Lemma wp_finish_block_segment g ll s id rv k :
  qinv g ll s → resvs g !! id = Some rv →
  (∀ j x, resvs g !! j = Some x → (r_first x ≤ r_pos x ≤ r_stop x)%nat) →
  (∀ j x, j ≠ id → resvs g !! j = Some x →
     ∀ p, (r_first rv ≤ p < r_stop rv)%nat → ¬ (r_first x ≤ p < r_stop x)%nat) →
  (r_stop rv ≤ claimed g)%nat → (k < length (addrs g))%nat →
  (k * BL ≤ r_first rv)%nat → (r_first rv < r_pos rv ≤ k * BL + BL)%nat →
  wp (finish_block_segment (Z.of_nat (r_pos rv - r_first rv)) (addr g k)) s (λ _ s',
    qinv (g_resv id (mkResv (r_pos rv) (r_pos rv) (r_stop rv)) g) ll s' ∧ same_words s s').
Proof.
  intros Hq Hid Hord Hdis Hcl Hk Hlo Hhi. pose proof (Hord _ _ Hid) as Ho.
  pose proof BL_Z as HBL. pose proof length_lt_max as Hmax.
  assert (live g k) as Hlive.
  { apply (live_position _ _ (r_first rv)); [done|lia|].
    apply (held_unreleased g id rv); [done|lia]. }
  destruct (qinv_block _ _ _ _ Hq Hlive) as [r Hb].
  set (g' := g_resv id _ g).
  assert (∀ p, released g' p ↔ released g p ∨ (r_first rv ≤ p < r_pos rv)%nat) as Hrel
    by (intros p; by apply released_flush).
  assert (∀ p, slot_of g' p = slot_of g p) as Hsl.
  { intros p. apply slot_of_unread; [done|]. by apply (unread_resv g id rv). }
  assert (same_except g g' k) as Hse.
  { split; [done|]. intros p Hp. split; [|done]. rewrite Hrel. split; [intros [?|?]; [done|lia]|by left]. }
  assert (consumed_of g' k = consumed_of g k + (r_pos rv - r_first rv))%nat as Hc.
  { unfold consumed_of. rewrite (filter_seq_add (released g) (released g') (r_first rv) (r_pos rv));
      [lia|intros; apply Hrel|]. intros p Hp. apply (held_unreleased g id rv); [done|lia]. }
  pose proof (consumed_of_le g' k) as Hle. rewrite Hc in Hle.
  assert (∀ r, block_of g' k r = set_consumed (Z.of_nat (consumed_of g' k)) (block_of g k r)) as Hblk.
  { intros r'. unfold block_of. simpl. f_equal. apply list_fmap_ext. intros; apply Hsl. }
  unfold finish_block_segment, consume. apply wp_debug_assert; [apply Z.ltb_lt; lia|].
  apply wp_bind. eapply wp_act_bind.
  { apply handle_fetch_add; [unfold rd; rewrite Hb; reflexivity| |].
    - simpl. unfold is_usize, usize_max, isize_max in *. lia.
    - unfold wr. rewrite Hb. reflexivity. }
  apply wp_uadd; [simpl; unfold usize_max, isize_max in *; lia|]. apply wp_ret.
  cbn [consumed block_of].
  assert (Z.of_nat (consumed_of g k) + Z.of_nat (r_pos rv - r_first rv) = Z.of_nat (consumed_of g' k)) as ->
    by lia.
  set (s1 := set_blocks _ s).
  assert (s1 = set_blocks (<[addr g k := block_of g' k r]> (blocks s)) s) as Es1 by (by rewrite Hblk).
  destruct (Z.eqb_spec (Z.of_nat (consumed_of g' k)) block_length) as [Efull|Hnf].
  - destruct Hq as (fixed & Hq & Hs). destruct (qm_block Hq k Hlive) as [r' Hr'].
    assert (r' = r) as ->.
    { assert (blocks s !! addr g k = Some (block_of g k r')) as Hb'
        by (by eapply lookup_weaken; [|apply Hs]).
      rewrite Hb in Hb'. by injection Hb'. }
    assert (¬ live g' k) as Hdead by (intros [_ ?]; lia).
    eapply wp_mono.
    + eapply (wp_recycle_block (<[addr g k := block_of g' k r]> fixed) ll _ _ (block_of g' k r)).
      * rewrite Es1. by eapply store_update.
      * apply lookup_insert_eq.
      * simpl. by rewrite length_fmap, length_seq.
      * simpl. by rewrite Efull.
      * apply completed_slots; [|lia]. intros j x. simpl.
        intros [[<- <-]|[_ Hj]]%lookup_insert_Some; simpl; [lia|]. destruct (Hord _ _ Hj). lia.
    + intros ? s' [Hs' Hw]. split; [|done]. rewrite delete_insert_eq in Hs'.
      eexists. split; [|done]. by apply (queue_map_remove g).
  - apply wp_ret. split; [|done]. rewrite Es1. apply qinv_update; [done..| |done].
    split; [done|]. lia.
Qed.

........

What you should do: Give back the full listing above verbatim.

Output of the exercise:
Lemma wp_finish_block_segment g ll s id rv k :
  qinv g ll s → resvs g !! id = Some rv →
  (∀ j x, resvs g !! j = Some x → (r_first x ≤ r_pos x ≤ r_stop x)%nat) →
  (∀ j x, j ≠ id → resvs g !! j = Some x →
     ∀ p, (r_first rv ≤ p < r_stop rv)%nat → ¬ (r_first x ≤ p < r_stop x)%nat) →
  (r_stop rv ≤ claimed g)%nat → (k < length (addrs g))%nat →
  (k * BL ≤ r_first rv)%nat → (r_first rv < r_pos rv ≤ k * BL + BL)%nat →
  wp (finish_block_segment (Z.of_nat (r_pos rv - r_first rv)) (addr g k)) s (λ _ s',
    qinv (g_resv id (mkResv (r_pos rv) (r_pos rv) (r_stop rv)) g) ll s' ∧ same_words s s').
Proof.
  intros Hq Hid Hord Hdis Hcl Hk Hlo Hhi. pose proof (Hord _ _ Hid) as Ho.
  pose proof BL_Z as HBL. pose proof length_lt_max as Hmax.
  assert (live g k) as Hlive.
  { apply (live_position _ _ (r_first rv)); [done|lia|].
    apply (held_unreleased g id rv); [done|lia]. }
  destruct (qinv_block _ _ _ _ Hq Hlive) as [r Hb].
  set (g' := g_resv id _ g).
  assert (∀ p, released g' p ↔ released g p ∨ (r_first rv ≤ p < r_pos rv)%nat) as Hrel
    by (intros p; by apply released_flush).
  assert (∀ p, slot_of g' p = slot_of g p) as Hsl.
  { intros p. apply slot_of_unread; [done|]. by apply (unread_resv g id rv). }
  assert (same_except g g' k) as Hse.
  { split; [done|]. intros p Hp. split; [|done]. rewrite Hrel. split; [intros [?|?]; [done|lia]|by left]. }
  assert (consumed_of g' k = consumed_of g k + (r_pos rv - r_first rv))%nat as Hc.
  { unfold consumed_of. rewrite (filter_seq_add (released g) (released g') (r_first rv) (r_pos rv));
      [lia|intros; apply Hrel|]. intros p Hp. apply (held_unreleased g id rv); [done|lia]. }
  pose proof (consumed_of_le g' k) as Hle. rewrite Hc in Hle.
  assert (∀ r, block_of g' k r = set_consumed (Z.of_nat (consumed_of g' k)) (block_of g k r)) as Hblk.
  { intros r'. unfold block_of. simpl. f_equal. apply list_fmap_ext. intros; apply Hsl. }
  unfold finish_block_segment, consume. apply wp_debug_assert; [apply Z.ltb_lt; lia|].
  apply wp_bind. eapply wp_act_bind.
  { apply handle_fetch_add; [unfold rd; rewrite Hb; reflexivity| |].
    - simpl. unfold is_usize, usize_max, isize_max in *. lia.
    - unfold wr. rewrite Hb. reflexivity. }
  apply wp_uadd; [simpl; unfold usize_max, isize_max in *; lia|]. apply wp_ret.
  cbn [consumed block_of].
  assert (Z.of_nat (consumed_of g k) + Z.of_nat (r_pos rv - r_first rv) = Z.of_nat (consumed_of g' k)) as ->
    by lia.
  set (s1 := set_blocks _ s).
  assert (s1 = set_blocks (<[addr g k := block_of g' k r]> (blocks s)) s) as Es1 by (by rewrite Hblk).
  destruct (Z.eqb_spec (Z.of_nat (consumed_of g' k)) block_length) as [Efull|Hnf].
  - destruct Hq as (fixed & Hq & Hs). destruct (qm_block Hq k Hlive) as [r' Hr'].
    assert (r' = r) as ->.
    { assert (blocks s !! addr g k = Some (block_of g k r')) as Hb'
        by (by eapply lookup_weaken; [|apply Hs]).
      rewrite Hb in Hb'. by injection Hb'. }
    assert (¬ live g' k) as Hdead by (intros [_ ?]; lia).
    eapply wp_mono.
    + eapply (wp_recycle_block (<[addr g k := block_of g' k r]> fixed) ll _ _ (block_of g' k r)).
      * rewrite Es1. by eapply store_update.
      * apply lookup_insert_eq.
      * simpl. by rewrite length_fmap, length_seq.
      * simpl. by rewrite Efull.
      * apply completed_slots; [|lia]. intros j x. simpl.
        intros [[<- <-]|[_ Hj]]%lookup_insert_Some; simpl; [lia|]. destruct (Hord _ _ Hj). lia.
    + intros ? s' [Hs' Hw]. split; [|done]. rewrite delete_insert_eq in Hs'.
      eexists. split; [|done]. by apply (queue_map_remove g).
  - apply wp_ret. split; [|done]. rewrite Es1. apply qinv_update; [done..| |done].
    split; [done|]. lia.
Qed.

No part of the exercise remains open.